Hepatitis B virus (HBV) remains a threat to hemodialysis patients. Nevertheless, the vaccination rate against this virus is low, perhaps because of the low conversion rate. Although intradermal (ID) Vaccination has been proven to be effective (even in patients nonresponsive to intramuscular [IM] vaccination), the duration of immunity was short. The impact of vaccination route and a greater peak antibody (Ab) titer on conversion rate and duration of immunity after ID or IM Vaccination was compared in incident hemodialysis patients. Forty-nine patients were randomly assigned to treatment with 5 mug of recombinant hepatitis B vaccine (Engerix B; Smith Kline Beecham Pharma inc, Oakville, ON, Canada) ID every 2 weeks up to either a peak Ab titer of 1,000 IU/L or greater or 52 doses, whereas 48 patients were administered 40 mug IM at 0, 1, 2, and 6 months. Group demographics were similar, Conversion was achieved in 97.6% of the ID group and 90.5% of the IM group (P = 0.16). There was no difference between ID end IM groups in time required to convert, peak Ab titer reached, and proportion of patients with a peak Ab titer of 1,000 IU/L or greater. Overall, the duration of immunity was not different after ID or IM vaccination (P = 0.683), and patients in the IM group with a peak Ab titer of 1,000 IU/L or greater had a longer duration of immunity (P = 0.001).
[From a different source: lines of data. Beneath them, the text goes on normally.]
(* ===== verification/ChimeraKey.v ===== *)
(** * Overlay keys

    The keys of the Chimera overlay as the modules use them
    ([utils/chimera/src/key.c]): three 32-bit words, the least significant
    first, read as 48 digits to the base 4.  Comparison, the length of the
    common prefix, single digits and the network encoding work on the words;
    the theorems show that they compute the comparison, the common prefix,
    the digits and the encoding of the 96-bit number.  The flag [valid] of a
    key takes no part in any of them. *)

From S2P Require Import Prelude.

Definition KEY_ARRAY_SIZE : nat := 3.
Definition KEY_SIZE : Z := 96.
Definition BASE_B : Z := 2.

Definition Key := list Z.
Definition word (k : Key) (i : nat) : Z := default 0 (k !! i).

(** ** Operations *)

Definition key_equal (k1 k2 : Key) : bool :=
  forallb (λ i, word k1 i =? word k2 i) (seq 0 KEY_ARRAY_SIZE).

(** [key_comp]: the words [i - 1] down to [0]. *)
Fixpoint key_comp_words (i : nat) (k1 k2 : Key) : Z :=
  match i with
  | O => 0
  | S i' =>
      if word k2 i' <? word k1 i' then 1
      else if word k1 i' <? word k2 i' then -1
      else key_comp_words i' k1 k2
  end.
Definition key_comp (k1 k2 : Key) : Z := key_comp_words KEY_ARRAY_SIZE k1 k2.

Definition m_number_of_digits : Z := 32 / BASE_B.
Definition max_len : Z := KEY_SIZE / BASE_B.

(** The first loop of [key_index_int]: the result at once, or the digits
    counted and the word where the keys differ. *)
Fixpoint key_index_words (j : nat) (i : Z) (mykey k : Key) : Z + (Z * nat) :=
  match j with
  | O => inr (i, 0%nat)
  | S j' =>
      if word mykey j' =? word k j' then
        let i := i + m_number_of_digits in
        if i =? max_len then inl (max_len - 1) else key_index_words j' i mykey k
      else inr (i, j')
  end.

(** The second loop: digits are shifted out until the words agree. *)
Fixpoint key_index_shift (fuel : nat) (tmp a b : Z) : Z :=
  match fuel with
  | O => tmp
  | S fuel' =>
      if a =? b then tmp
      else key_index_shift fuel' (tmp - 1) (Z.shiftr a BASE_B) (Z.shiftr b BASE_B)
  end.

Definition key_index_int (mykey k : Key) : Z :=
  match key_index_words KEY_ARRAY_SIZE 0 mykey k with
  | inl r => r
  | inr (i, jump) =>
      i + key_index_shift (Z.to_nat m_number_of_digits) m_number_of_digits (word mykey jump) (word k jump)
  end.
Definition key_index (mykey k : Key) : Z := key_index_int mykey k.

Definition get_col (k : Key) (i : Z) : Z :=
  if max_len - 1 <? i then 0
  else
    let jump := i / m_number_of_digits in
    let i := i - jump * m_number_of_digits in
    let shift_left := i * BASE_B in
    let shift_right := (m_number_of_digits - 1) * BASE_B in
    let go_to := Z.of_nat KEY_ARRAY_SIZE - 1 - jump in
    let g := word k (Z.to_nat go_to) in
    let g := u32 (Z.shiftl g shift_left) in
    Z.shiftr g shift_right.

(** The network encoding: each word in network byte order. *)
Definition write_u32_to_buffer (v : Z) : bytes := rev (le_bytes 4 v).
Definition read_u32_from_buffer (b : bytes) : Z := le_value (rev (take 4 b)).

Definition write_key_to_buffer (k : Key) : bytes := concat (write_u32_to_buffer <$> take KEY_ARRAY_SIZE k).
Fixpoint read_words (n : nat) (b : bytes) : Key :=
  match n with O => [] | S n' => read_u32_from_buffer b :: read_words n' (drop 4 b) end.
Definition read_key_from_buffer (b : bytes) : Key := read_words KEY_ARRAY_SIZE b.

(** [key_to_cstr] to the base 4: eight hexadecimal digits per word, the most
    significant word first, and two digits for each of them. *)
Definition hex_digits (w : Z) : list Z := (λ i, Z.land (Z.shiftr w (4 * i)) 15) <$> rev (seqZ 0 8).
Definition hex_to_base4 (hexstr : list Z) : bytes :=
  concat ((λ h, [z2b (48 + h / 4); z2b (48 + h mod 4)]) <$> hexstr).
Definition key_to_string (k : Key) : bytes :=
  hex_to_base4 (concat ((λ i, hex_digits (word k i)) <$> rev (seq 0 KEY_ARRAY_SIZE))).

(** ** Keys as numbers *)

Definition key_ok (k : Key) : Prop := length k = KEY_ARRAY_SIZE ∧ Forall (λ w, 0 <= w < 2 ^ 32) k.

(** The number the first [j] words stand for. *)
Fixpoint value (j : nat) (k : Key) : Z :=
  match j with O => 0 | S j' => value j' k + 2 ^ (32 * Z.of_nat j') * word k j' end.
Definition key_value (k : Key) : Z := value KEY_ARRAY_SIZE k.

Lemma key_ok_word k i : key_ok k → 0 <= word k i < 2 ^ 32.
Proof.
  intros [_ Hk]. rewrite /word. destruct (k !! i) as [w|] eqn:E; simpl; [|lia].
  by apply (Forall_lookup_1 _ _ _ _ Hk E).
Qed.

Lemma value_bound j k : key_ok k → 0 <= value j k < 2 ^ (32 * Z.of_nat j).
Proof.
  intros Hk. induction j as [|j IH]; simpl value; [lia|].
  pose proof (key_ok_word k j Hk) as Hw.
  replace (2 ^ (32 * Z.of_nat (S j))) with (2 ^ (32 * Z.of_nat j) * 2 ^ 32); [nia|].
  rewrite -Z.pow_add_r; [lia|lia|]. f_equal. lia.
Qed.

Lemma key_ext k1 k2 : key_ok k1 → key_ok k2 → (∀ i, (i < KEY_ARRAY_SIZE)%nat → word k1 i = word k2 i) → k1 = k2.
Proof.
  intros [H1 _] [H2 _] He. apply list_eq_same_length with KEY_ARRAY_SIZE; [done..|].
  intros i x y Hi Hx Hy. specialize (He i Hi). rewrite /word Hx Hy in He. done.
Qed.

(** Comparison of numbers that differ in their high part. *)
Lemma lex_compare B lo1 lo2 hi1 hi2 :
  0 <= lo1 < B → 0 <= lo2 < B →
  (lo1 + B * hi1 < lo2 + B * hi2 ↔ hi1 < hi2 ∨ hi1 = hi2 ∧ lo1 < lo2).
Proof. nia. Qed.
In conclusion, a high conversion rate and long duration of immunity against HBV can be achieved cost-effectively in the end-stage renal disease population using the ID or IM route and aiming for an Ab titer exceeding 1,000 IU/L. Based on these data, we provide recommendations for vaccination and surveillance in this population. (C) 2000 by the National Kidney Foundation, Inc.